Les audiences du premier président sont publiques (ce qui me parait choquant, le secret professionel n'étant pas supprimé par ce contentieux), vous pouvez donc aller y assister (elles se tiennent le mercredi matin).
Le 17 décembre 2000, son client avait signé une convention qui s'appuyait sur un tarif horaire. (...) Le conflit a en tout cas suscité l'émotion des avocats pénalistes bretons réunis la semaine dernière. "Je ne veux pas polémiquer avec mon confrère, indique Me B., avocat rennais qui a défendu le docteur F. lors du procès d'appel, mais je m'insurge contre la méthode retenue pour calculer les honoraires. Un vrai pénaliste ne présente jamais de convention horaire."
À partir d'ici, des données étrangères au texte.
(** A request on an empty queue, given what [sd_start] makes of it. *)
Lemma sd_rw_start s i b' card' : lk_free (bcpu s) -> sdque s = [] -> is_Some (bufs s !! i) ->
  (forall c, sd_start (Bst (bufs s) (clink s) [i] (ptinfo_lba s) (card s) c) =
             Done tt (Bst (<[i := b']> (bufs s)) (clink s) [] (ptinfo_lba s) card' c)) ->
  b_flags b' = 3 ->
  exists c, sd_rw i s = Done tt (Bst (<[i := b']> (bufs s)) (clink s) [] (ptinfo_lba s) card' c) /\ lk_free c.
Proof.
  intros Hc Hq [b Hb] Hst Hf. unfold sd_rw. destruct (bacquire_ok sdlock s Hc HLs) as (c1 & E1 & Hc1). rewrite (bind_Done _ _ _ _ _ E1).
  set (s1 := Bst (bufs s) (clink s) [i] (ptinfo_lba s) (card s) c1).
  assert (Em : modify (fun s => set_sdque (sdque s ++ [i]) s) (set_bcpu c1 s) = Done tt s1).
  { unfold modify, set_sdque, set_bcpu. cbn [bufs clink sdque ptinfo_lba card bcpu]. by rewrite Hq. }
  rewrite (bind_Done _ _ _ _ _ Em), (bind_Done (gets sdque) _ s1 [i] s1 eq_refl). cbn [head]. rewrite bool_decide_eq_true_2 by done.
  rewrite (bind_Done _ _ _ _ _ (Hst c1)). set (s2 := Bst _ _ [] _ _ c1).
  assert (Hb2 : bufs s2 !! i = Some b') by (apply list_lookup_insert_eq; by eapply lookup_lt_Some).
  rewrite (bind_Done _ _ _ _ _ (get_buf_ok s2 i _ Hb2)), Hf. change (negb (Z.land 3 (Z.lor B_VALID B_DIRTY) =? B_VALID)) with false. cbv iota.
  destruct (bunlock_ok sdlock s2 Hc1) as (c2 & E2 & Hc2). exists c2. split; [exact E2|done].
Qed.

Lemma sd_start_loop_S n s i q b d : sdque s = i :: q -> bufs s !! i = Some b -> b_data b = Some d -> b_dev b = dev ->
  sd_start_loop (S n) s =
  ((if bflag (b_flags b) B_DIRTY then
      r ← zoom card set_card (mmc_bwrite (b_blockno b) BLKSECT d);
      if negb (r =? BLKSECT) then panic ""%string else mret tt
    else
      r ← zoom card set_card (mmc_bread (b_blockno b) BLKSECT);
      upd_buf i (set_b_data (Some (mmove 0 0 (SECTOR_SIZE * BLKSECT) r.2 d)));;
      if negb (r.1 =? BLKSECT) then panic ""%string else mret tt);;
   upd_buf i (fun b => set_b_flags (Z.lor (b_flags b) B_VALID) b);;
   upd_buf i (fun b => set_b_flags (Z.land (b_flags b) (u32 (Z.lnot B_DIRTY))) b);;
   modify (fun s => set_sdque (tail (sdque s)) s);;
   sd_start_loop n) s.
Proof.
  intros Hq Hb Hd Hv. cbn [sd_start_loop]. rewrite (bind_Done (gets sdque) _ s (sdque s) s eq_refl), Hq.
  rewrite (bind_Done _ _ _ _ _ (get_buf_ok s i b Hb)), Hd, Hv. rewrite (proj2 (Z.eqb_neq dev FATMINOR)) by (unfold FATMINOR; lia).
  rewrite (bind_Done (deref (Some d)) _ s d s eq_refl). done.
Qed.

(** The end of a round: flags, the queue, and the empty queue after it. *)
Lemma sd_finish n s i b q : bufs s !! i = Some b -> sdque s = [q] ->
  (upd_buf i (fun b => set_b_flags (Z.lor (b_flags b) B_VALID) b);;
   upd_buf i (fun b => set_b_flags (Z.land (b_flags b) (u32 (Z.lnot B_DIRTY))) b);;
   modify (fun s => set_sdque (tail (sdque s)) s);;
   sd_start_loop n) s =
  Done tt (Bst (<[i := set_b_flags (Z.land (Z.lor (b_flags b) B_VALID) (u32 (Z.lnot B_DIRTY))) b]> (bufs s)) (clink s) [] (ptinfo_lba s) (card s) (bcpu s)).
Proof.
  intros Hb Hq. assert (Hlt : (i < length (bufs s))%nat) by (by eapply lookup_lt_Some).
  rewrite (bind_Done _ _ _ _ _ (upd_buf_ok _ _ _ _ Hb)).
  erewrite (bind_Done (upd_buf i _)); [|apply upd_buf_ok; cbn [bufs set_bufs]; by apply list_lookup_insert_eq].
  cbn [bufs set_bufs]. rewrite list_insert_insert_eq. rewrite (bind_Done (modify _) _ _ tt _ eq_refl).
  unfold set_sdque, set_bufs. cbn [bufs clink sdque ptinfo_lba card bcpu]. rewrite Hq. cbn [tail]. destruct n; reflexivity.
Qed.

Lemma sd_rw_read s i bno rc d : lk_free (bcpu s) -> sdque s = [] -> bufs s !! i = Some (Buf 1 dev (sector bno) rc (Some d)) ->
  exists d' card' c, sd_rw i s = Done tt (Bst (<[i := Buf 3 dev (sector bno) rc (Some d')]> (bufs s)) (clink s) [] (ptinfo_lba s) card' c) /\
    lk_free c /\ (forall a, sd_byte card' a = sd_byte (card s) a) /\ on_disk s bno d'.
Proof.
  intros Hc Hq Hb. destruct (mmc_bread_ok (card s) (sector bno) BLKSECT) as (r & card' & Er & Hr & Hsame).
  set (d' := mmove 0 0 (SECTOR_SIZE * BLKSECT) r d).
  destruct (sd_rw_start s i (Buf 3 dev (sector bno) rc (Some d')) card' Hc Hq ltac:(eauto)) as (c & E & Hc2); [|done|].
  - intros c. set (s1 := Bst (bufs s) (clink s) [i] (ptinfo_lba s) (card s) c). unfold sd_start.
    rewrite (bind_Done (gets sdque) _ s1 [i] s1 eq_refl). cbn [length]. erewrite sd_start_loop_S; [|reflexivity|exact Hb|reflexivity|reflexivity].
    cbn [b_flags b_blockno]. change (bflag 1 B_DIRTY) with false. cbv iota.
    assert (Ez : zoom card set_card (mmc_bread (sector bno) BLKSECT) s1 = Done (BLKSECT, r) (set_card card' s1)) by (unfold zoom; cbn [card s1]; by rewrite Er).
    rewrite bind_assoc, (bind_Done _ _ _ _ _ Ez). cbn [fst snd]. rewrite bind_assoc, (bind_Done _ _ _ _ _ (upd_buf_ok (set_card card' s1) i _ _ Hb)), Z.eqb_refl. cbn [negb].
    rewrite (bind_Done (mret tt) _ _ tt _ eq_refl). erewrite sd_finish; [|cbn [bufs set_bufs]; apply list_lookup_insert_eq; by eapply lookup_lt_Some|reflexivity].
    cbn [bufs set_bufs clink ptinfo_lba card set_card bcpu s1]. rewrite list_insert_insert_eq. reflexivity.
  - exists d', card', c. split; [exact E|]. split; [done|]. split; [done|]. intros k Hk. unfold d'.
    rewrite mmove_in by (unfold BLKSECT, BSIZE, SECTOR_SIZE in *; change (4096 / 512) with 8; lia).
    rewrite Hr by (unfold BLKSECT, BSIZE, SECTOR_SIZE in *; change (4096 / 512) with 8; lia). unfold dblk. f_equal. lia.
Qed.

Lemma sd_rw_write s i bno rc d : lk_free (bcpu s) -> sdque s = [] -> bufs s !! i = Some (Buf 7 dev (sector bno) rc (Some d)) ->
  exists card' c, sd_rw i s = Done tt (Bst (<[i := Buf 3 dev (sector bno) rc (Some d)]> (bufs s)) (clink s) [] (ptinfo_lba s) card' c) /\
    lk_free c /\ disk_write s card' bno d.
Proof.
  intros Hc Hq Hb. destruct (mmc_bwrite_ok (card s) (sector bno) BLKSECT d) as (card' & Er & Hw).
  destruct (sd_rw_start s i (Buf 3 dev (sector bno) rc (Some d)) card' Hc Hq ltac:(eauto)) as (c & E & Hc2); [|done|].
  - intros c. set (s1 := Bst (bufs s) (clink s) [i] (ptinfo_lba s) (card s) c). unfold sd_start.
    rewrite (bind_Done (gets sdque) _ s1 [i] s1 eq_refl). cbn [length]. erewrite sd_start_loop_S; [|reflexivity|exact Hb|reflexivity|reflexivity].
    cbn [b_flags b_blockno]. change (bflag 7 B_DIRTY) with true. cbv iota.
    assert (Ez : zoom card set_card (mmc_bwrite (sector bno) BLKSECT d) s1 = Done BLKSECT (set_card card' s1)) by (unfold zoom; cbn [card s1]; by rewrite Er).
    rewrite bind_assoc, (bind_Done _ _ _ _ _ Ez), Z.eqb_refl. cbn [negb].
    rewrite (bind_Done (mret tt) _ _ tt _ eq_refl). by erewrite sd_finish; [|exact Hb|reflexivity].
  - exists card', c. split; [exact E|]. split; [done|exact Hw].
Qed.

(** ** bread *)

Lemma fs_lba_ok s h : binv s h -> fs_lba dev s = Done lba s.
Proof.
  intros HI. unfold fs_lba. rewrite (proj2 (Z.ltb_ge _ _)) by lia. destruct (bi_lba _ _ HI) as [E _]. rewrite E. done.
Qed.

Lemma sector_u32 bno : in_range bno -> 0 <= lba -> u32 (lba + u32 (bno * BLKSECT)) = sector bno.
Proof.
  intros [H1 H2] Hl. unfold sector, BLKSECT, BSIZE, SECTOR_SIZE in *. change (4096 / 512) with 8 in *.
  rewrite (wrap_small 32 (bno * 8)) by lia. rewrite wrap_small by lia. lia.
Qed.

Definition held_by (h : gmap nat Z) (bno : Z) : Prop := exists i, h !! i = Some bno.

(** A buffer is free for another block. *)
Definition has_idle s : Prop := exists i b, bufs s !! i = Some b /\ is_free b = true.

(** What [bread] leaves when it returns buffer [i] for block [bno]. *)
Record bread_post s (h : gmap nat Z) (bno : Z) (i : nat) s' : Prop := {
  bp_inv : binv s' (<[i := bno]> h);
  bp_fresh : h !! i = None;
  bp_buf : exists d, bufs s' !! i = Some (Buf 3 dev (sector bno) 1 (Some d)) /\ on_disk s bno d;
  bp_card : forall a, sd_byte (card s') a = sd_byte (card s) a;
  bp_other : forall j b, j <> i -> bufs s !! j = Some b -> bufs s' !! j = Some b;
  bp_link : clink s' = clink s;
  bp_pick : first_buf (is_block dev (sector bno)) (clink s) (bufs s) = None -> first_buf is_free (rev (clink s)) (bufs s) = Some i
}.

Lemma find_block s h bno i : binv s h -> in_range bno -> first_buf (is_block dev (sector bno)) (clink s) (bufs s) = Some i ->
  (exists d, bufs s !! i = Some (Buf 3 dev (sector bno) 1 (Some d)) /\ h !! i = Some bno) \/
  (exists d, bufs s !! i = Some (Buf 2 dev (sector bno) 0 (Some d)) /\ h !! i = None /\ on_disk s bno d).
Proof.
  intros HI Hr E. apply first_buf_Some in E as [_ (b & Hb & Ef)]. unfold is_block in Ef. bool_hyps.
  pose proof (bi_buf _ _ HI _ _ Hb) as Hok. unfold buf_ok in Hok. destruct b as [f dv bn rc [d|]]; cbn in *.
  - destruct Hok as (-> & x & _ & E2 & Hcase). assert (x = bno) as -> by (apply sector_inj; congruence). subst bn.
    destruct Hcase as [(-> & -> & Eh)|(-> & -> & Eh & Hon)]; [left; eauto|right; eauto].
  - destruct Hok as [[= -> -> -> ->] _]. lia.
Qed.

Lemma no_block s h bno j b : binv s h -> in_range bno -> first_buf (is_block dev (sector bno)) (clink s) (bufs s) = None ->
  bufs s !! j = Some b -> b_data b <> None -> b_blockno b <> sector bno.
Proof.
  intros HI Hr E Hb Hd Hs. pose proof (first_buf_None _ _ _ _ _ E (in_link _ _ _ _ HI Hb) Hb) as Ef.
  pose proof (bi_buf _ _ HI _ _ Hb) as Hok. unfold buf_ok in Hok. destruct (b_data b); [|done]. destruct Hok as (Ev & _).
  unfold is_block in Ef. rewrite Ev, Hs, !Z.eqb_refl in Ef. discriminate.
Qed.

(** A held block is never handed out twice: the caller sleeps. *)
Lemma bread_held s h bno : binv s h -> in_range bno -> held_by h bno -> exists s', bread junk dev bno s = Blocked s'.
Proof.
  intros HI Hr [i Hi]. destruct (held_buf _ _ _ _ HI Hi) as (d & Hb & _). destruct (bi_lba _ _ HI) as [_ Hl].
  unfold bread, bget. rewrite !bind_assoc. rewrite (bind_Done _ _ _ _ _ (fs_lba_ok _ _ HI)). cbv zeta. rewrite sector_u32 by (done || lia).
  destruct (bacquire_ok bcache_lock s (bi_cpu _ _ HI) HLb) as (c1 & E1 & Hc1). rewrite !bind_assoc, (bind_Done _ _ _ _ _ E1).
  rewrite bind_assoc, (bind_Done (gets _) _ (set_bcpu c1 s) _ _ eq_refl). cbn [clink bufs set_bcpu].
  destruct (first_buf (is_block dev (sector bno)) (clink s) (bufs s)) as [k|] eqn:E.
  - destruct (find_block _ _ _ _ HI Hr E) as [(d' & Hb' & Hh)|(d' & Hb' & Hh & _)].
    + rewrite bind_assoc, (bind_Done _ _ _ _ _ (get_buf_ok (set_bcpu c1 s) k _ Hb')). cbn [b_flags]. change (negb (bflag 3 B_BUSY)) with false. cbv iota.
      destruct (bunlock_ok bcache_lock (set_bcpu c1 s) Hc1) as (c2 & E2 & _). rewrite bind_assoc, (bind_Done _ _ _ _ _ E2). unfold blocked. eexists. reflexivity.
    + assert (k = i) as -> by (by eapply (bi_uniq _ _ HI)). congruence.
  - exfalso. by eapply no_block.
Qed.

Lemma bufs_insert_same s i b b' : bufs s !! i = Some b -> <[i := b']> (bufs s) !! i = Some b'.
Proof. intros Hb. apply list_lookup_insert_eq. by eapply lookup_lt_Some. Qed.
(* ===== verification/FsBlocks.v ===== *)
(** * Blocks under the file system code

    The pattern of fs.c around a block (bread, use of the data, bwrite, brelse)
    as lemmas about the card, for any set of buffers already held; then the
    block allocator. *)
From S2P Require Import Prelude Spinlock Bytes UserMem Bio BioInv Fs.

Section Blocks.
Context {D : Type} `{sdcard_laws D} {U : Type} `{!usermem U}.
Local Notation bst := (bst D).
Local Notation fst := (fst D U).
Implicit Types b : bst.
Implicit Types s : fst.
Context (junk : bytes) (dev lba : Z) (L : gset Z).
Hypothesis Hdev : 0 < dev < 4.
Hypothesis HLb : bcache_lock ∈ L.
Hypothesis HLs : sdlock ∈ L.
Local Notation binv := (binv dev lba L).
Local Notation dblk := (dblk lba).
Local Notation on_disk := (on_disk lba).
Local Notation in_range := (in_range lba).
Local Notation sector := (sector lba).

(** The buffers of [h] are as they were. *)
Definition keeps (h : gmap nat Z) b b' : Prop := forall j x, h !! j = Some x -> bufs b' !! j = bufs b !! j.

Lemma keeps_refl h b : keeps h b b.
Proof. by intros j x _. Qed.

Lemma keeps_trans h b1 b2 b3 : keeps h b1 b2 -> keeps h b2 b3 -> keeps h b1 b3.
Proof. intros H1 H2 j x Hj. by rewrite (H2 j x Hj), (H1 j x Hj). Qed.

Lemma keeps_sub (h h' : gmap nat Z) b b' : h ⊆ h' -> keeps h' b b' -> keeps h b b'.
Proof. intros Hsub Hk j x Hj. apply (Hk j x). by eapply lookup_weaken. Qed.

(** Buffer [bp] is held for [bno] and holds [d]. *)
Record holds b (h : gmap nat Z) (bp : nat) (bno : Z) (d : bytes) : Prop := {
  ho_inv : binv b h;
  ho_held : h !! bp = Some bno;
  ho_buf : bufs b !! bp = Some (Buf 3 dev (sector bno) 1 (Some d))
}.

Lemma holds_step b h bp bno d b' : holds b h bp bno d -> binv b' h -> keeps h b b' -> holds b' h bp bno d.
Proof. intros [H1 H2 H3] HI Hk. split; [done|done|]. by rewrite (Hk _ _ H2). Qed.

Lemma fdata_ok s h bp bno d : holds (fbio s) h bp bno d -> fdata bp s = Done d s.
Proof.
  intros [_ _ Hb]. unfold fdata, on_bio, zoom. rewrite (buf_data_ok _ _ _ d Hb eq_refl). by destruct s.
Qed.
(** [bmap] gives every block of the file a number and leaves its content as
    it was. *)
Lemma bmap_alloc i ip s bn : sb s = k -> binv (fbio s) ∅ -> itable s !! i = Some ip -> i_dev ip = dev -> file_ok (fbio s) (i_copy ip) -> disk_ok (fbio s) ->
  0 <= bn < MAXFILE -> 3 <= nfree (fbio s) ->
  exists x b d, bmap junk i bn s = Done x (grown i ip b d s) /\ x <> 0 /\ binv b ∅ /\
    fstep 3 (fcontent (fbio s) (i_copy ip)) (fbio s) (i_copy ip) b d /\ imap b d bn = x.
Proof.
  intros Ek HI Hi Ed Hf Hdk Hbn Hfree. assert (Hv : rvalid (RData bn)) by done. destruct (Z.lt_ge_cases bn NDIRECT) as [H1|H1].
  - destruct (bmap_direct_alloc i ip s bn) as (x & b & d & E & Hx & HI' & Hs & Hr); try done; [lia..|].
    exists x, b, d. split; [done|]. split; [done|]. split; [done|]. split; [by eapply fstep_weaken; [exact Hs|lia]|done].
  - unfold bmap. rewrite (bind_Done _ _ _ _ _ (get_inode_ok _ _ _ Hi)), Ed. cbv zeta. rewrite (proj2 (Z.ltb_ge bn NDIRECT)) by lia.
    assert (Hl : rloc (RData bn) = if bn - NDIRECT <? NINDIRECT then LWord RInd (bn - NDIRECT) else
      LWord (RDblInd ((bn - NDIRECT - NINDIRECT) / NINDIRECT)) ((bn - NDIRECT - NINDIRECT) mod NINDIRECT)) by (cbn; by rewrite (proj2 (Z.ltb_ge bn NDIRECT)) by lia).
    destruct (bn - NDIRECT <? NINDIRECT) eqn:E2; bool_hyps.
    + destruct (bmap_root_alloc i ip s RInd NDIRECT) as (x1 & b1 & d1 & R1 & Hx1 & HI1 & S1 & Hr1); try done; [lia|].
      rewrite (bind_Done _ _ _ _ _ R1), (proj2 (Z.eqb_neq x1 0)), <- Hr1 by done.
      pose proof (st_free _ _ _ _ _ _ S1). change b1 with (fbio (grown i ip b1 d1 s)).
      destruct (bmap_entry_alloc (grown i ip b1 d1 s) d1 (RData bn) RInd (bn - NDIRECT)) as (x2 & b2 & R2 & Hx2 & HI2 & S2 & Hr2);
        try done; [apply S1|apply S1|change (rblk b1 d1 RInd <> 0); congruence|cbn [fbio grown set_itable set_fbio]; lia|].
      exists x2, b2, d1. split; [exact R2|]. split; [done|]. split; [done|]. split; [|done]. by eapply fstep_weaken; [eapply fstep_seq; [exact S1|exact S2]|lia].
    + destruct (dbl_index bn) as [Hi1 Hi2]; [lia|]. set (j1 := (bn - NDIRECT - NINDIRECT) / NINDIRECT) in *. set (j2 := (bn - NDIRECT - NINDIRECT) mod NINDIRECT) in *.
      rewrite (proj2 (Z.ltb_lt (bn - NDIRECT - NINDIRECT) NINDIRECT2)) by (change NINDIRECT2 with (NINDIRECT * NINDIRECT); rewrite maxfile in Hbn; lia).
      destruct (bmap_root_alloc i ip s RDbl (NDIRECT + 1)) as (x1 & b1 & d1 & R1 & Hx1 & HI1 & S1 & Hr1); try done; [lia|].
      rewrite (bind_Done _ _ _ _ _ R1), (proj2 (Z.eqb_neq x1 0)), <- Hr1 by done.
      pose proof (st_free _ _ _ _ _ _ S1). change b1 with (fbio (grown i ip b1 d1 s)).
      destruct (bmap_entry_alloc (grown i ip b1 d1 s) d1 (RDblInd j1) RDbl j1) as (x2 & b2 & R2 & Hx2 & HI2 & S2 & Hr2);
        try done; [apply S1|apply S1|change (rblk b1 d1 RDbl <> 0); congruence|cbn [fbio grown set_itable set_fbio]; lia|].
      cbn [fbio grown set_itable set_fbio] in S2.
      rewrite (bind_Done _ _ _ _ _ R2), (proj2 (Z.eqb_neq x2 0)), <- Hr2 by done. pose proof (st_free _ _ _ _ _ _ S2).
      change (set_fbio b2 (grown i ip b1 d1 s)) with (grown i ip b2 d1 s). change b2 with (fbio (grown i ip b2 d1 s)).
      destruct (bmap_entry_alloc (grown i ip b2 d1 s) d1 (RData bn) (RDblInd j1) j2) as (x3 & b3 & R3 & Hx3 & HI3 & S3 & Hr3);
        try done; [apply S2|apply S2|change (rblk b2 d1 (RDblInd j1) <> 0); congruence|cbn [fbio grown set_itable set_fbio]; lia|].
      exists x3, b3, d1. split; [exact R3|]. split; [done|]. split; [done|]. split; [|done].
      change 3 with (1 + 1 + 1). eapply fstep_seq; [eapply fstep_seq; [exact S1|exact S2]|exact S3].
Qed.
End Grow.
(** A change of one block that is neither the file's nor of the bitmap. *)
Lemma off_tree b d b' d' z0 : file_ok b d -> disk_ok b -> d_addrs d' = d_addrs d -> ~ is_bitmap z0 -> (forall r, rvalid r -> rblk b d r <> z0) ->
  (forall z j, z <> z0 -> 0 <= j < BSIZE -> dblk b' z j = dblk b z j) ->
  (forall r, rvalid r -> rblk b' d' r = rblk b d r) /\ (forall y, 0 <= y < sb_size k -> used lba b' k y = used lba b k y) /\
  file_ok b' d' /\ disk_ok b' /\ forall p, 0 <= p < MAXFILE * BSIZE -> fcontent b' d' p = fcontent b d p.
Proof.
  intros Hf Hdk Ea Hnb Ht Hd. pose proof Hdk as [Hg Hbm Hboot]. pose proof (geo_size _ _ Hg) as Hgs.
  assert (Hr : forall r, rvalid r -> rblk b' d' r = rblk b d r).
  { apply rblk_same; [done|]. intros r Hv _ j Hj. apply Hd; [by apply Ht|done]. }
  assert (Hu : forall y, 0 <= y < sb_size k -> used lba b' k y = used lba b k y).
  { intros y Hy. apply bitset_same. intros j Hj. apply Hd; [|done]. intros E. apply Hnb. by exists y. }
  split; [done|]. split; [done|]. split; [|split].
  - split; [rewrite Ea; apply Hf| |].
    + intros r Hv. rewrite Hr by done. intros Hne. destruct (fo_blk _ _ _ _ Hf r Hv Hne) as (K1 & K2 & K3). split; [done|]. by rewrite Hu by lia.
    + intros r r' Hv Hv'. rewrite !Hr by done. by apply (fo_inj _ _ _ _ Hf).
  - split; [done| |by rewrite Hu by lia]. intros x Hx. destruct (Hbm x Hx) as [K1 K2].
    split; [|by rewrite (Hu _ (bblock_range lba k x Hg Hx))]. intros j Hj. rewrite Hd; [by apply K1| |done]. intros E. apply Hnb. by exists x.
  - intros p Hp. destruct (bn_range p Hp) as [Hb Hm]. unfold FsGrow.fcontent. change (imap lba b' d' (p / BSIZE)) with (rblk b' d' (RData (p / BSIZE))).
    rewrite Hr by done. cbn [FsGrow.rblk]. destruct (_ =? 0); [done|]. apply Hd; [by apply (Ht (RData (p / BSIZE)))|done].
Qed.

Lemma addrs_u32 b d : file_ok b d -> disk_ok b -> Forall u32_range (d_addrs d).
Proof.
  intros Hf Hdk. pose proof (geo_size _ _ (dk_geo _ _ _ Hdk)) as Hgs. change (2 ^ 31) with 2147483648 in Hgs. apply Forall_lookup_2. intros x v Hx.
  pose proof (lookup_lt_Some _ _ _ Hx) as Hlt. pose proof (fo_len _ _ _ _ Hf) as Hl. rewrite ndir in Hl.
  assert (Hr : exists r, rvalid r /\ rblk b d r = v).
  { assert (Ev : addr_of d (Z.of_nat x) = v) by (unfold addr_of; by rewrite Nat2Z.id, Hx).
    destruct (decide (Z.of_nat x < 11)); [|destruct (decide (Z.of_nat x = 11)) as [E|]].
    - exists (RData (Z.of_nat x)). split; [cbn; rewrite maxfile, ndir, nind; lia|]. rewrite rblk_eq. cbn. by rewrite ndir, (proj2 (Z.ltb_lt _ _)) by lia.
    - exists RInd. split; [done|]. rewrite <- Ev, E. done.
    - exists RDbl. split; [done|]. rewrite <- Ev. replace (Z.of_nat x) with 12 by lia. done. }
  destruct Hr as (r & Hv & Er). unfold u32_range. change (2 ^ 32) with 4294967296. destruct (decide (v = 0)) as [->|Hv0]; [lia|].
  destruct (fo_blk _ _ _ _ Hf r Hv ltac:(congruence)) as [K _]. lia.
Qed.

(** What [writei] leaves: [z0] is the block of the inode. *)
Record written (f : Z -> Z) (off n sz z0 : Z) b d b' d' : Prop := {
  wr_file : file_ok b' d';
  wr_disk : disk_ok b';
  wr_attr : d' = set_d_size sz (set_d_addrs (d_addrs d') d);
  wr_used : forall y, 0 <= y < sb_size k -> used lba b k y = true -> used lba b' k y = true;
  wr_free : nfree b <= nfree b' + 3 * (n / BSIZE + 2);
  wr_map : forall r, rvalid r -> rblk b d r <> 0 -> rblk b' d' r = rblk b d r;
  wr_block : forall r, rvalid r -> rblk b' d' r <> z0;
  wr_mapped : forall p, off <= p < off + n -> rblk b' d' (RData (p / BSIZE)) <> 0;
  wr_content : forall p, 0 <= p < MAXFILE * BSIZE -> fcontent b' d' p = f p;
  wr_frame : forall z j, 0 <= z < sb_size k -> used lba b k z = true -> ~ is_bitmap z -> (forall r, rvalid r -> rblk b d r <> z) -> z <> z0 ->
    0 <= j < BSIZE -> dblk b' z j = dblk b z j
}.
Je ne veux pas polémiquer avec mon confrère breton (deux mots pour lesquels j'ai beaucoup d'affection), mais les bras m'en tombent. Bien sûr que si, un vrai pénaliste, ce que j'ai la vanité de prétendre être, présente des conventions prévoyant une rémunération au temps passé ! C'est ce que je fais la plupart du temps, ayant appris depuis longtemps que le temps que prendra un dossier est totalement imprévisible. Tel dossier criminel sera instruit en 6 mois pour être correctionnalisé, tel autre jugé en comparution immédiate sera renvoyée devant le juge d'instruction, le délit poursuivi s'avérant être probablement un crime aux yeux du président (deux exemples réels vécus par votre serviteur). J'envie mes confrères rennais d'avoir une juridiction aussi prévisible : celles de la région parisienne sont assurément régies par la théorie du chaos.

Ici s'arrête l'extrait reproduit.